So what about the diffstat of MariaDB compared to MySQL?

So, I’ve looked at what sloccount says on the differences between Oracle MySQL over versions of itself and the various MySQL branches around. What I haven’t looked at is the diffstat. Firstly, let’s look at MariaDB.

I’m going to look at MariaDB 5.5.29 as compared to MySQL 5.5.29, both checked out from bzr. A naive diffstat would give us:

 5261 files changed, 1086165 insertions(+), 122751 deletions(-)

And this looks like an awful lot of code that has changed: about 1,086,165 lines! This actually includes a whole other copy of InnoDB in the form of XtraDB. If we take that into account we get:

 5032 files changed, 864997 insertions(+), 125099 deletions(-)

Which is still incredibly high. Let’s look at what’s changed though. We actually see a bunch of changes in the test suite, some of which are relatively harmless, while others, like the change to rpl_tests/rpl_innodb.test have a “–replace_result MyISAM InnoDB” line added to them, which is awfully odd (possibly legitimate, but it stuck out).
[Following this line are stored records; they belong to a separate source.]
Lemma history_return vs permit r :
  at_pc th = PubPublish c vs permit -> p' = publish_return c permit r -> ch' = ch ->
  (vs = [] /\ r = Ok tt \/ is_err r = true \/ stopping_flag ch = true /\ r = Ok tt) ->
  chan_history (tr ++ []) ts' c ch'.
Proof using H Hc Ht I.
  intros E Ep Ech Hr. rewrite Ech, app_nil_r.
  assert (inflight c p' = []) as Hin by (subst p'; unfold publish_return; by case_match).
  destruct Hr as [[-> ->]|[Hr|[Hr _]]].
  - rewrite <- (app_nil_r tr). eapply history_frame; try done.
    + unfold ts'. apply (inflights_update _ _ _ th); try done. simpl. rewrite E, Hin. simpl.
      by case_decide.
    + apply (lossy_update _ _ _ _ _ _ ch); [done|done|by rewrite E].
  - eapply history_lossy; [done..|]. right. exists t, (Thread (job th) p').
    unfold ts'. rewrite (threads_lookup _ _ _ _ _ _ Ht), decide_True by done. split; [done|].
    subst p'. simpl. unfold publish_return. destruct r; [done|]. by case_match.
  - eapply history_lossy; [done..|]. left.
    by rewrite (ok_stopping _ _ _ (inv_chan _ _ I _ _ Hc)) in Hr.
Qed.

End Step.

(** A channel whose queue a step leaves alone. *)
Lemma history_same s tr es t th p' spawn c ch ch' :
  threads s !! t = Some th -> chan_history tr (threads s) c ch ->
  delivery ch' = delivery ch -> queued (state ch') = queued (state ch) ->
  terminal_error (state ch') = terminal_error (state ch) ->
  stopping (state ch') = stopping (state ch) ->
  inflight c p' = inflight c (at_pc th) ->
  (forall y, spawn = Some y -> inflight c (at_pc y) = []) ->
  (failing (at_pc th) = Some c -> failing p' = Some c) ->
  entries c es = [] -> delivered c es = [] ->
  chan_history (tr ++ es) (<[t := Thread (job th) p']> (threads s) ++ option_list spawn) c ch'.
Proof.
  intros Ht H Ed Eq Et Es Ei Hs Hf Ee Edl. eapply history_frame; try done.
  - by apply (inflights_update _ _ _ th).
  - apply (lossy_update _ _ _ _ _ _ ch); [done|by rewrite Es|auto].
Qed.

Lemma other_events c c' e :
  c' <> c -> (exists vs, e = Accepted c' vs) \/ (exists x, e = Terminal c' x)
             \/ (exists v, e = Delivered c' v) ->
  entries c [e] = [] /\ delivered c [e] = [].
Proof.
  unfold entries, delivered. intros Hne [[vs ->]|[[x ->]|[v ->]]]; simpl;
    by rewrite decide_False.
Qed.

Lemma inflight_other c c' p : c' <> c -> mentions p = Some c' -> inflight c p = [].
Proof. intros Hne. destruct p; try done. simpl. intros [= ->]. by rewrite decide_False. Qed.

Lemma failing_other c c' p : c' <> c -> mentions p = Some c' -> failing p <> Some c.
Proof.
  intros Hne Hm F. apply Hne. destruct p; try done; try destruct r; try destruct k; simpl in *; try done; congruence.
Qed.

(** A step about one channel leaves the histories of the others alone. *)
Lemma history_moved s tr es t th p' m' c0 ch0 ch0' :
  threads s !! t = Some th ->
  (forall c ch, channels (mem s) !! c = Some ch -> chan_history tr (threads s) c ch) ->
  channels (mem s) !! c0 = Some ch0 -> channels m' = <[c0 := ch0']> (channels (mem s)) ->
  mentions (at_pc th) = Some c0 ->
  (forall c, c <> c0 -> inflight c p' = [] /\ entries c es = [] /\ delivered c es = []) ->
  let ts' := <[t := Thread (job th) p']> (threads s) ++ option_list None in
  chan_history (tr ++ es) ts' c0 ch0' ->
  forall c ch', channels m' !! c = Some ch' -> chan_history (tr ++ es) ts' c ch'.
Proof.
  intros Ht H Hc Em Hm Ho ts' H0 c ch'. rewrite Em. destruct (decide (c = c0)) as [->|Hne].
  - rewrite list_lookup_insert_eq by by eapply lookup_lt_Some. by intros [= <-].
  - rewrite list_lookup_insert_ne by done. intros Hch. destruct (Ho c Hne) as (Hi & He & Hd).
    eapply history_same; try done; [by apply H| |].
    + by rewrite Hi, (inflight_other c c0).
    + intros F. by apply (failing_other c c0) in F.
Qed.

Lemma quiet_events c : entries c [] = [] /\ delivered c [] = [].
Proof. done. Qed.

(** Steps that touch no queue. *)
Lemma history_unmoved s tr t th p' m' spawn :
  threads s !! t = Some th ->
  (forall c ch, channels (mem s) !! c = Some ch -> chan_history tr (threads s) c ch) ->
  (forall c ch', channels m' !! c = Some ch' -> exists ch, channels (mem s) !! c = Some ch
     /\ delivery ch' = delivery ch /\ queued (state ch') = queued (state ch)
     /\ terminal_error (state ch') = terminal_error (state ch)
     /\ stopping (state ch') = stopping (state ch)) ->
  (forall c, inflight c p' = inflight c (at_pc th)) ->
  (forall c, failing (at_pc th) = Some c -> failing p' = Some c) ->
  (forall y, spawn = Some y -> fresh_thread y) ->
  forall c ch', channels m' !! c = Some ch' ->
    chan_history (tr ++ []) (<[t := Thread (job th) p']> (threads s) ++ option_list spawn) c ch'.
Proof.
  intros Ht H Hm Hi Hf Hs c ch' Hc. destruct (Hm _ _ Hc) as (ch & Hch & ? & ? & ? & ?).
  eapply history_same; try done; [by apply H| |by apply Hf].
  intros y Hy. by destruct (Hs y Hy) as [->| ->].
Qed.

Lemma same_views_lookup (m m' : shared) c ch' :
  same_views m m' -> channels m' !! c = Some ch' -> exists ch, channels m !! c = Some ch
    /\ delivery ch' = delivery ch /\ queued (state ch') = queued (state ch)
    /\ terminal_error (state ch') = terminal_error (state ch)
    /\ stopping (state ch') = stopping (state ch).
Proof.
  intros V Hc. destruct (Forall2_lookup_r _ _ _ _ _ V Hc) as (ch & Hch & E1 & E2).
  exists ch. rewrite E1, E2. done.
Qed.

Lemma moved_lookup (m m' : shared) c0 ch0 ch0' c ch' :
  channels m !! c0 = Some ch0 -> channels m' = <[c0 := ch0']> (channels m) ->
  delivery ch0' = delivery ch0 -> queued (state ch0') = queued (state ch0) ->
  terminal_error (state ch0') = terminal_error (state ch0) ->
  stopping (state ch0') = stopping (state ch0) ->
  channels m' !! c = Some ch' -> exists ch, channels m !! c = Some ch
    /\ delivery ch' = delivery ch /\ queued (state ch') = queued (state ch)
    /\ terminal_error (state ch') = terminal_error (state ch)
    /\ stopping (state ch') = stopping (state ch).
Proof.
  intros Hc -> E1 E2 E3 E4. destruct (decide (c = c0)) as [->|Hne].
  - rewrite list_lookup_insert_eq by by eapply lookup_lt_Some. intros [= <-]. eauto 10.
  - rewrite list_lookup_insert_ne by done. eauto 10.
Qed.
In the end, I came up with this diff command which I think leaves us with a best diff for what is the code difference between MySQL 5.5 and MariaDB 5.5:

 diff -Nru --exclude=BUILD* --exclude=.bzr* --exclude debian* \
--exclude=man* --exclude=mysql-test* --exclude=win* \
--exclude=unittest* --exclude=test* \
--exclude=support-files* --exclude=README \
--exclude=Docs --exclude=CMakeLists.txt \
--exclude=COPYING.LESSER --exclude=INSTALL* \
--exclude=KNOWN_BUGS.txt \
--exclude=cmake* mysql-5.5.29/ mariadb-5.5.29/

This is not to discount the build and test changes that MariaDB have made, but in this case I feel they distort the numbers a bit and I’ve previously just been counting C and C++ code, so it’s probably fairer this way.

We end up with a diffstat of:

 1156 files changed, 326081 insertions(+), 42751 deletions(-)

If we then exclude the copyright notice changes and any whitespace by changing the start of the diff command to this:

diff -NruiEbwB --ignore-matching-lines='Copyright.*Monty' \
--ignore-matching-lines='Copyright.*Oracle'

We end up with a diffstat of:

 1129 files changed, 322821 insertions(+), 39588 deletions(-)

Which is a little different to what I found in my previous post (MariaDB code size) that just used sloccount. There we found that MariaDB 5.5 was 187,000 more lines of code than MySQL 5.5 while here we find the difference to be 283,000 lines of code. I suspect these differences to be in how diff and sloccount count things. If you do a naive count of the number of lines in source files in the sql/ directory you get 375kLOC while sloccount says 256kLOC.

There is still some noise in this number as there’s some Copyright notices for some of the strings code that changes, but this doesn’t seem to be too much. What about server code though? If we just diffstat the sql/ directory (core server code), then we get:

 250 files changed, 83639 insertions(+), 23090 deletions(-)

Which is still nothing to sneeze at, sloccount tells me that MySQL 5.5.29 only has 256kLOC in the sql/ directory to begin with and a naive wc count to be about 375kLOC.